You need not "a" bitmap, but "a number of" bitmaps.
See below.

> Concurrent writes
> -----------------
>
> To detect concurrent writes it needs a little bit of help from the
> raid1 module. Whenever raid1 is about to issue a write, it
> sends a reservation request to one of the nbd devices (typically the
> local one) to record that the write is in-flight. Then it sends the
> write to all devices. Then when all devices acknowledge, the
> reservation is released. This 'reservation' is related to the
> existence of an entry in DRBD's 'transfer hash table'.
>
> If the nbd server receives a write that conflicts with a current
> reservation, or if it gets a reservation while it is processing a
> conflicting write, it knows there has been a concurrent write.
> If it does not detect a conflict, it is still possible that there
> were concurrent writes and if so the (or an) other nbd will detect
> it.
>
> When conflicting writes are detected, a simple static ordering among
> masters determines which write wins. To ensure it's own copy is
> valid, the nbd either ignores or applies the second write depending
> on the relative priorities of the masters.
> To ensure that all other copies are also valid, nbd returns a status
> to each writer reporting the collision and whether the write was
> accepted or not.
>
> If the raid1 is told that a write collided but was successful, it
> must write it out again to any other device that did not detect and
> resolve the collision,
>
> Note that this algorithm is somewhat different to the one used by
> DRBD. The most obvious difference is that this algorithm sometimes
> requires the block to be written twice. DRBD doesn't require that.
> DRBD manages differently because the equivalents of the nbd servers can
> talk to each other, and see all traffic in both directions. A key
> simplification in my model is that they don't. The RAID1 is the only
> thing that communicates to an nbd, so any inter-nbd communication
> must go through it.
> This architectural feature of DRBD is quite possibly the
> nail-in-the-coffin of the idea of implementing DRBD inside md/raid1.
> I wouldn't be surprised if it is also a feature that would be very
> hard to generalise to N nodes.
> (Or maybe I just haven't thought hard enough about it.. that's
> possible).

I think it is "easily" generalized. The important part will be the
ordering of the "Acks". But we should postpone that discussion.

> Bitmap Maintenance
> ------------------
>
> To maintain the bitmap the nbd again needs help from the raid1.
> When a write request is submitted to less than the full complement of
> targets, the write request carries a 'degraded' flag. Whenever nbd
> sees that degraded flag, it sets the bitmap bit for all relevant
> sections of the device.
> If it sees a write without the 'degraded' flag, it clears the
> relevant bits.
> Further, if raid1 submits a write to all drives, but some of them
> fail, the other drives must be told that the write failed so they can
> set the relevant bits. So some sort of "set these bits" message from
> the raid1 to the nbd server is needed.
>
> The nbd does not write bitmap updates to storage synchronously.
> Rather, it can be told when to flush out ranges of the bitmap. This
> is done as part of the RAID1 maintaining it's own record of active
> writes.
>
> The bitmaps could conceivably be maintained at the RAID1 end and
> communicated to the nbd by simple reads and writes. The nbd would
> then merge all the bitmaps with a logical 'or'. This would require
> more network bandwidth and would require each master to clear bits as
> regions were resynced. As such it isn't really a good fit for DRBD.
> I mention it only because it is more like the approach currently used
> in md.

IMO, you need to distinguish between a "write intent" log (each node
would have one), and a "dirty" log (each node would have one for each
replication link).

It is a valid use case to "disconnect" different "sites" at different
times, for some hours. If you only have one "dirty log", you cannot
track these sites independently. This is the main reason why we do not
yet have "N > 2" support in DRBD, we still have only one dirty bitmap.

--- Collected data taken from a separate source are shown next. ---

(** The pointers keep their values. *)
Definition prompt_router_cleanup (l : RouterLife) : res RouterLife :=
  m ← mutex_lock (router_mutex l);
  match models_block l with
  | PFreed => Fault UseAfterFree
  | p => Ok (mkRouterLife (match p with PLive _ => PFreed | p => p end) Destroyed Destroyed false (worker_count l) false)
  end.

Section System.
Context {T H Regex : Type} `{TlsLayer T} `{H2Layer H}.
Context (crc32_asm : list Z -> Z) (regcomp : list Z -> option Regex) (regexec : Regex -> list Z -> bool).
Context (dlopen : list Z -> option (Dso (Ctx := PluginContext))) (readdir : list Z -> option (list (list Z))).
Context (getenv : list Z -> option (list Z)).

Abbreviation Server := (Server (T := T) (H := H) (Regex := Regex)).
Abbreviation ServerObject := (ServerObject T H Regex).

(** [system] of [main], with the static variables of the parts that are not in the
    server. *)
Record AionicSystem := mkSystem {
  config : Config;
  object : ServerObject;
  state : SystemState;
  config_paths_of : ConfigPaths;
  pool : ThreadPool;
  inotify_fd : Z;
  optimizer : Optimizer;
  tokenizer : Tokenizer;
  blocks : Tokenizer.mem;
  collector : StatsCollector;
  router_life : RouterLife;
  prev_usage : usage;
  last_ocsp_update : Z;
  openssl : tls_global
}.

Definition set_config (c : Config) (y : AionicSystem) : AionicSystem :=
  mkSystem c (object y) (state y) (config_paths_of y) (pool y) (inotify_fd y) (optimizer y) (tokenizer y) (blocks y)
    (collector y) (router_life y) (prev_usage y) (last_ocsp_update y) (openssl y).
Definition set_object (o : ServerObject) (y : AionicSystem) : AionicSystem :=
  mkSystem (config y) o (state y) (config_paths_of y) (pool y) (inotify_fd y) (optimizer y) (tokenizer y) (blocks y)
    (collector y) (router_life y) (prev_usage y) (last_ocsp_update y) (openssl y).
Definition set_state (s : SystemState) (y : AionicSystem) : AionicSystem :=
  mkSystem (config y) (object y) s (config_paths_of y) (pool y) (inotify_fd y) (optimizer y) (tokenizer y) (blocks y)
    (collector y) (router_life y) (prev_usage y) (last_ocsp_update y) (openssl y).
Definition set_paths (p : ConfigPaths) (t : ThreadPool) (fd : Z) (y : AionicSystem) : AionicSystem :=
  mkSystem (config y) (object y) (state y) p t fd (optimizer y) (tokenizer y) (blocks y)
    (collector y) (router_life y) (prev_usage y) (last_ocsp_update y) (openssl y).
Definition set_optimizer (o : Optimizer) (u : usage) (y : AionicSystem) : AionicSystem :=
  mkSystem (config y) (object y) (state y) (config_paths_of y) (pool y) (inotify_fd y) o (tokenizer y) (blocks y)
    (collector y) (router_life y) u (last_ocsp_update y) (openssl y).
Definition set_tokenizer (t : Tokenizer) (m : Tokenizer.mem) (y : AionicSystem) : AionicSystem :=
  mkSystem (config y) (object y) (state y) (config_paths_of y) (pool y) (inotify_fd y) (optimizer y) t m
    (collector y) (router_life y) (prev_usage y) (last_ocsp_update y) (openssl y).
Definition set_collector (g : StatsCollector) (y : AionicSystem) : AionicSystem :=
  mkSystem (config y) (object y) (state y) (config_paths_of y) (pool y) (inotify_fd y) (optimizer y) (tokenizer y) (blocks y)
    g (router_life y) (prev_usage y) (last_ocsp_update y) (openssl y).
Definition set_router_life (l : RouterLife) (y : AionicSystem) : AionicSystem :=
  mkSystem (config y) (object y) (state y) (config_paths_of y) (pool y) (inotify_fd y) (optimizer y) (tokenizer y) (blocks y)
    (collector y) l (prev_usage y) (last_ocsp_update y) (openssl y).
Definition set_ocsp_time (t : Z) (y : AionicSystem) : AionicSystem :=
  mkSystem (config y) (object y) (state y) (config_paths_of y) (pool y) (inotify_fd y) (optimizer y) (tokenizer y) (blocks y)
    (collector y) (router_life y) (prev_usage y) t (openssl y).
Definition set_openssl (g : tls_global) (y : AionicSystem) : AionicSystem :=
  mkSystem (config y) (object y) (state y) (config_paths_of y) (pool y) (inotify_fd y) (optimizer y) (tokenizer y) (blocks y)
    (collector y) (router_life y) (prev_usage y) (last_ocsp_update y) g.

Definition the_server (y : AionicSystem) : Server := server (object y).
Definition on_server (f : Server -> Server) (y : AionicSystem) : AionicSystem := set_object (set_server (f (the_server y)) (object y)) y.
Definition set_world_cache (c : Cache.Cache) (y : AionicSystem) : AionicSystem := on_server (on_app (Router.set_cache c)) y.
(** The inner loop of [compute_density_kpeaks] (lines 346-348). *)
Definition kpeaks_inner (kstar : list Z) (dist_indices : list (list Z))
  (i : nat) (k : Z) (j : Z) (log_den_err : list R) : result (list R) :=
  jj <- np_index2 dist_indices (Z.of_nat i) j ;;
  kjj <- np_index kstar jj ;;
  e <- np_index log_den_err (Z.of_nat i) ;;
  np_setitem log_den_err i (e + IZR ((kjj - k) ^ 2)).

(** One iteration of the loop of [compute_density_kpeaks]
    (lines 341-352). *)
Definition kpeaks_body (s : session) (i : nat) (st : loop_state)
  : result loop_state :=
  let '(dc, log_den, log_den_err, log_den_min) := st in
  kstar <- get_int_arr s self_kstar ;;
  distances <- get_arr2 s self_distances ;;
  k <- np_index kstar (Z.of_nat i) ;;
  r <- np_index2 distances (Z.of_nat i) k ;;
  dc <- np_setitem dc i r ;;
  log_den <- np_setitem log_den i (IZR k) ;;
  log_den_err <- np_setitem log_den_err i 0 ;;
  log_den_err <-
    for_each (py_range 1 k)
      (fun j lde =>
         dist_indices <- get_int_arr2 s self_dist_indices ;;
         kpeaks_inner kstar dist_indices i k j lde)
      log_den_err ;;
  e <- np_index log_den_err (Z.of_nat i) ;;
  log_den_err <- np_setitem log_den_err i (sqrt (e / IZR k)) ;;
  li <- np_index log_den (Z.of_nat i) ;;
  Ok (dc, log_den, log_den_err, min_update li log_den_min).
(** [update(time, delta)]: [bodies i] and [frames i] are what the engine
    hands the [i]-th enemy. *)
Definition update (attackDown : bool)
  (bodies : nat -> Geom.Rectangle) (frames : nat -> EnemyManager.Frame) (s : t) : t :=
  let s := playerUpdate attackDown bodies s in
  (* Check death pit *)
  let s := set_player (Player.checkDeathPit (720 - 10) (player s)) s in
  (* Update all enemies via manager *)
  let '(enemies', p) := EnemyManager.update Math_sin frames (player s) (enemies s) in
  set_enemies enemies' (set_player p s).

Inductive Input :=
| Update (attackDown : bool) (bodies : nat -> Geom.Rectangle)
         (frames : nat -> EnemyManager.Frame)
| Physics (playerX playerY : Q) (playerBody : Geom.Rectangle) (playerFacing : Z)
          (xs ys : nat -> Q)
| Tick (delta : Q)
| EntryOverlap
| ExitOverlap
| StartAgain.

Definition step (s : t) (i : Input) : t :=
  match i with
  | Update attack bodies frames => update attack bodies frames s
  | Physics px py pb pf xs ys =>
      set_enemies (EnemyManager.physicsFrom 0 xs ys (enemies s))
        (set_player (Player.moveTo px py pb pf (player s)) s)
  | Tick delta => set_player (Player.tick delta (player s)) s
  | EntryOverlap => onEntryOverlap s
  | ExitOverlap => onExitOverlap s
  | StartAgain => startAgain s
  end.

Definition run (inputs : list Input) : t := fold_left step inputs create.

End Update.

End ArenaScene.
(** ** Predicates and sample runs used by the properties *)

(** The health the getter returns is positive and at most the maximum, and
    no [player-damaged] event so far carried more than the maximum. *)
Definition PlayerHealthy (p : Player.t) : Prop :=
  0 < Player.getHealth p /\ Player.getHealth p <= Player.getMaxHealth p /\
  Forall (fun h => h <= Player.getMaxHealth p) (Player.damagedValues (Player.emitted p)).

(** Three slashes of the boss (2 damage each), a second apart, on a new
    player. *)
Definition thriceSlashed : Player.t :=
  let p := Player.takeDamage 2 1100 (Player.create 150 520) in
  let p := Player.takeDamage 2 1100 (Player.tick 1000 p) in
  Player.takeDamage 2 1100 (Player.tick 1000 p).


(** A machine over entry and exit counters: state "A" is registered and
    entered, then a second state object is registered under the same
    name. *)
Definition enteredA : StateMachine.t StateMachine.Counters :=
  StateMachine.setState "A"
    (StateMachine.addState (StateMachine.counting 1 "A")
       (StateMachine.create (StateMachine.mkCounters 0 0))).

Definition reregisteredA : StateMachine.t StateMachine.Counters :=
  StateMachine.addState (StateMachine.counting 2 "A") enteredA.

(** The hurt countdown of an enemy over successive updates. *)
Definition Enemy_elapse (deltas : list Q) (e : Enemy.t) : Enemy.t :=
  fold_left (fun e delta => Enemy.updateHurt delta e) deltas e.

(** While a living flyer is inside its hurt window, the engine tag and the
    retreat timer are as [takeDamage] left them. *)
Definition Flyer_hurtAsLeft (f : Flyer.t) : Prop :=
  Flyer.isHurt f = true -> Flyer.isAlive f = true ->
  Flyer.state f = Flyer.code Flyer.RETREAT /\
  Flyer.retreatTimer f = Flyer.retreatDuration f.

(** A new flyer that took a hit of half a point: hurt, alive, still
    hovering. *)
Definition grazedFlyer : Flyer.t := Flyer.takeDamage (1 # 2) 0 (Flyer.create 100 100).

(** The two flags of the enemy base class, as a flyer carries them. *)
Definition Flyer_flags (f : Flyer.t) : bool * bool := (Flyer.isHurt f, Flyer.isAlive f).

(** An armed orb on its last 16 ms, 10 px left of a player who is not
    invincible. *)
Definition lastGaspOrb : BossScene.Orb := BossScene.mkOrb 0 0 0 10 0 200 16 true true.

Definition freshPlayer : Player.t := Player.create 10 0.

(** A freshly armed orb with its full remaining lifetime, 10 px left of the
    player. *)
Definition closeOrb : BossScene.Orb := BossScene.mkOrb 0 0 0 10 0 200 2500 true true.

(** A 16 ms update before which nothing else happens to the player. *)
Definition quietTick : BossScene.OrbTick := BossScene.mkOrbTick 16 (fun p => p) false.

(** The frame after the grazed flyer's hurt window: 250 ms later, the
    player 50 px away and not touching it. *)
Definition afterHurt : Flyer.Frame :=
  Flyer.mkFrame 250 (Geom.mkRect 76 76 48 48) (Geom.mkRect 118 108 24 64).

Definition nearbyPlayer : Player.t := Player.create 130 140.


(** ** Timers in doubles

    The source counts its timers down in binary64 ([timer -= delta]); the
    embedding counts in rationals.  The countdowns below are evaluated in
    doubles, to show what the rounding does when the frame times add up to
    exactly the timer. *)
Module Doubles.
Import PrimFloat.

(** [timer -= delta], once per update. *)
Definition countdown (timer delta : float) (updates : nat) : float :=
  Nat.iter updates (fun t => sub t delta) timer.

(** The frame time at 60 frames per second. *)
Definition frame60 : float := div 1000 60.

(** The frame times of [frames] frames, multiplied out. *)
Definition elapsed (frames : float) : float := mul frame60 frames.

(** A void orb's [lifetime], 3000 at its spawn, after [updates] updates. *)
Definition orbLifetime (updates : nat) : float := countdown 3000 frame60 updates.

(** An enemy's [hurtTimer], 200 at the hit, after [updates] updates. *)
Definition hurtTimer (updates : nat) : float := countdown 200 frame60 updates.

Definition positive (x : float) : bool := ltb 0 x.
Definition isExactly (x y : float) : bool := eqb x y.
Definition threeSeconds : float := 3000.
Definition fifthOfASecond : float := 200.
Definition frames180 : float := 180.
Definition frames12 : float := 12.
End Doubles.

(** The boss entity's health is a whole number of its 15 points, not
    negative, and positive while the boss is alive. *)
Definition Boss_wholeHealth (b : Boss.t) : Prop :=
  Boss.maxHealth b = 15 /\
  (exists n : Z,
     Boss.health b == inject_Z n /\ (0 <= n)%Z /\ (Boss.isAlive b = true -> (0 < n)%Z)).

(** Fifteen hits of the nail on the boss entity class, 400 ms apart. *)
Definition nailDuel : list Boss.Step :=
  concat (repeat [Boss.Hit 1 0; Boss.Update 400] 15).

(** ** The movement controller *)

(** [x] lies between [a] and [b], whichever of the two is the larger. *)
Definition between (a b x : Q) : Prop := Math_min a b <= x /\ x <= Math_max a b.

(** The velocity the held movement keys ask for: right wins over left. *)
Definition heldVelocity (k : PlayerControl.Keys) : Q :=
  if PlayerControl.rightPressed k then PHYSICS.MOVE_SPEED
  else if PlayerControl.leftPressed k then - PHYSICS.MOVE_SPEED
  else 0.

(** The vertical velocity right after a jump has been launched: the jump
    velocity, or half of it when the jump key is not held. *)
Definition launched (c : PlayerControl.t) : Prop :=
  PlayerControl.velocityY c = PHYSICS.JUMP_VELOCITY \/
  PlayerControl.velocityY c = PHYSICS.JUMP_VELOCITY * (5 # 10).

(** The jump key goes down while the player stands on the floor. *)
Definition jumpFromFloor : PlayerControl.Keys :=
  PlayerControl.mkKeys 16 true false false true true false.

(** The jump key goes down again one frame later, in the air. *)
Definition jumpInAir : PlayerControl.Keys :=
  PlayerControl.mkKeys 16 false false false true true false.

(** Gravity on the player's body is switched off exactly while the
    controller is in its dash state. *)
Definition gravityMatchesDash (c : PlayerControl.t) : Prop :=
  PlayerControl.allowGravity c =
  negb (PlayerControl.State_eqb (PlayerControl.currentState c) PlayerControl.DASH).

(** What the dash logic reads and writes: the gravity switch, and whether
    the controller is in its dash state. *)
Definition dashView (c : PlayerControl.t) : bool * bool :=
  (PlayerControl.allowGravity c,
   PlayerControl.State_eqb (PlayerControl.currentState c) PlayerControl.DASH).

(** The controller right after [handleJump] has launched a jump. *)
Definition jumping (k : PlayerControl.Keys) (c : PlayerControl.t) : PlayerControl.t :=
  let c :=
    PlayerControl.set_jumpBufferTimer 0
      (PlayerControl.set_coyoteTimer 0
         (PlayerControl.set_currentState PlayerControl.JUMP
            (PlayerControl.set_velocityY PHYSICS.JUMP_VELOCITY
               (PlayerControl.set_jumpBufferTimer PHYSICS.JUMP_BUFFER_MS c)))) in
  if PlayerControl.jumpHeld k then c
  else PlayerControl.set_velocityY (PHYSICS.JUMP_VELOCITY * (5 # 10)) c.

(** ** The arena and the stages of the fight *)

(** The boss is inside the bounds [updateBoss] keeps it in. *)
Definition inArena (s : BossScene.t) : Prop :=
  80 <= BossScene.bossX s /\ BossScene.bossX s <= 1320 /\
  100 <= BossScene.bossY s /\ BossScene.bossY s <= 580.

(** Where the boss is. *)
Definition bossPosition (s : BossScene.t) : Q * Q := (BossScene.bossX s, BossScene.bossY s).

(** The stages of the encounter: asleep, waking, fighting (Idle to
    Stunned), dying, dead. *)
Definition stage (st : BossScene.BossState) : Z :=
  match st with
  | BossScene.DORMANT => 0
  | BossScene.AWAKENING => 1
  | BossScene.DYING => 3
  | BossScene.DEAD => 4
  | _ => 2
  end.

Definition isAwakeningDone (cb : BossScene.Callback) : bool :=
  match cb with BossScene.AwakeningDone => true | _ => false end.

Definition isBossDead (cb : BossScene.Callback) : bool :=
  match cb with BossScene.BossDead => true | _ => false end.

Definition isSpawnOrb (cb : BossScene.Callback) : bool :=
  match cb with BossScene.SpawnOrb => true | _ => false end.

(** How many of the calls waiting on a clock are of a given kind. *)
Definition pendingCount (p : BossScene.Callback -> bool)
  (l : list (Q * BossScene.Callback)) : nat :=
  length (List.filter (fun e => p (snd e)) l).

(** What decides the stage of the fight: the stage itself, the boss's
    health, and how many end-of-awakening and end-of-death calls are
    waiting. *)
Definition lifeView (s : BossScene.t) : Z * Q * nat * nat :=
  (stage (BossScene.bossState s), BossScene.bossHealth s,
   pendingCount isAwakeningDone (BossScene.clock s),
   pendingCount isBossDead (BossScene.clock s)).

(** The end of the awakening is waiting only while the boss wakes, and only
    once; the end of the death sequence is waiting only once the boss is
    dying, and a dying boss has no health left. *)
Definition lifeOK (v : Z * Q * nat * nat) : Prop :=
  let '(st, h, a, d) := v in
  (st = 0%Z /\ a = 0%nat /\ d = 0%nat) \/
  (st = 1%Z /\ (a <= 1)%nat /\ d = 0%nat) \/
  (st = 2%Z /\ a = 0%nat /\ d = 0%nat) \/
  (st = 3%Z /\ a = 0%nat /\ h <= 0) \/
  (st = 4%Z /\ a = 0%nat).

(** The boss's hit rectangle is where [updateBoss] puts it: 30 px left of
    and 50 px above the boss's position. *)
Definition hitboxOnBoss (s : BossScene.t) : Prop :=
  Geom.rx (BossScene.bossHitbox s) = BossScene.bossX s - 30 /\
  Geom.ry (BossScene.bossHitbox s) = BossScene.bossY s - 50.

(** The hit rectangle as [createBoss] makes it. *)
Definition creationHitbox : Geom.Rectangle := Geom.mkRect (-30) (-50) 60 100.

(** The hit rectangle is where the code last put it: still where it was
    created while the boss has not begun to fight, on the boss while it
    fights or dies. *)
Definition hitboxPlaced (s : BossScene.t) : Prop :=
  ((stage (BossScene.bossState s) < 2)%Z -> BossScene.bossHitbox s = creationHitbox) /\
  ((stage (BossScene.bossState s) = 2 \/ stage (BossScene.bossState s) = 3)%Z ->
   hitboxOnBoss s).

(** The scene as [update] finds it in a frame: the clock's calls of the
    frame have run, physics has moved the player, the trigger overlap has
    been handled. *)
Definition beforeUpdate (s : BossScene.t) (fr : BossScene.Frame) : BossScene.t :=
  let s := BossScene.tickClock (BossScene.delta fr) s in
  let s := BossScene.set_player
             (Player.moveTo (BossScene.playerX fr) (BossScene.playerY fr)
                            (BossScene.playerBody fr) (BossScene.playerFacing fr)
                            (BossScene.player s)) s in
  if BossScene.inTrigger fr then BossScene.onTriggerOverlap s else s.

(** The player has walked in and the boss has been waking for 2000 ms; in
    the next frame of 500 ms the awakening ends. *)
Definition stillWaking : list BossScene.Frame :=
  Fight.enter :: repeat (Fight.stand 500 false) 4.

(** The stage is in order after a step, and has not gone back. *)
Definition advances (s s' : BossScene.t) : Prop :=
  lifeOK (lifeView s') /\
  (stage (BossScene.bossState s) <= stage (BossScene.bossState s'))%Z.

(** The boss as the hit tests see it: its state, its position and its hit
    rectangle. *)
Definition bossBody (s : BossScene.t) : BossScene.BossState * (Q * Q) * Geom.Rectangle :=
  (BossScene.bossState s, bossPosition s, BossScene.bossHitbox s).

(** ** Screen shake *)

(** The largest shake left [k] frames after a shake of 20, the strongest
    the scene ever sets. *)
Fixpoint shakeBound (k : nat) : Q :=
  match k with
  | O => 20
  | S k => shakeBound k * (9 # 10)
  end.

Think even "local only RAID1", if you use 4 (or more) devices.
At any time, at least two are online and in sync (to protect against
hardware failures). One may be resyncing (based on the corresponding
tracking bitmap). Backup concept: one is offline (and probably plugged,
and possibly stored in a safe). You plug, let resync, unplug and store
in a safe place in round robin.
You can do so already with MD, obviously.
But you'd usually need a full sync right now.

Replace local disk with "nbd" link, unplug with "disconnect".
There you are, backup and desaster recovery concept.

> The enhanced RAID1
> ==================
>
> As mentioned, the RAID1 in this model sends IO request to 2 (or more)
> enhanced nbd device.
> Typically one of these will be preferred for reads (in md
> terminology, the others are 'write-mostly'). Also the raid1 can
> report success for a write before all the nbds have reported success
> (write-behind in md terminology).
>
> The raid1 keeps a record of what areas of the device are currently
> undergoing IO. This is the activity log in DRBD terminology, or the
> write-intent-bitmap in md terminology (though the md bitmap blends
> the concepts of the RAID1 level bitmap and the nbd level bitmap).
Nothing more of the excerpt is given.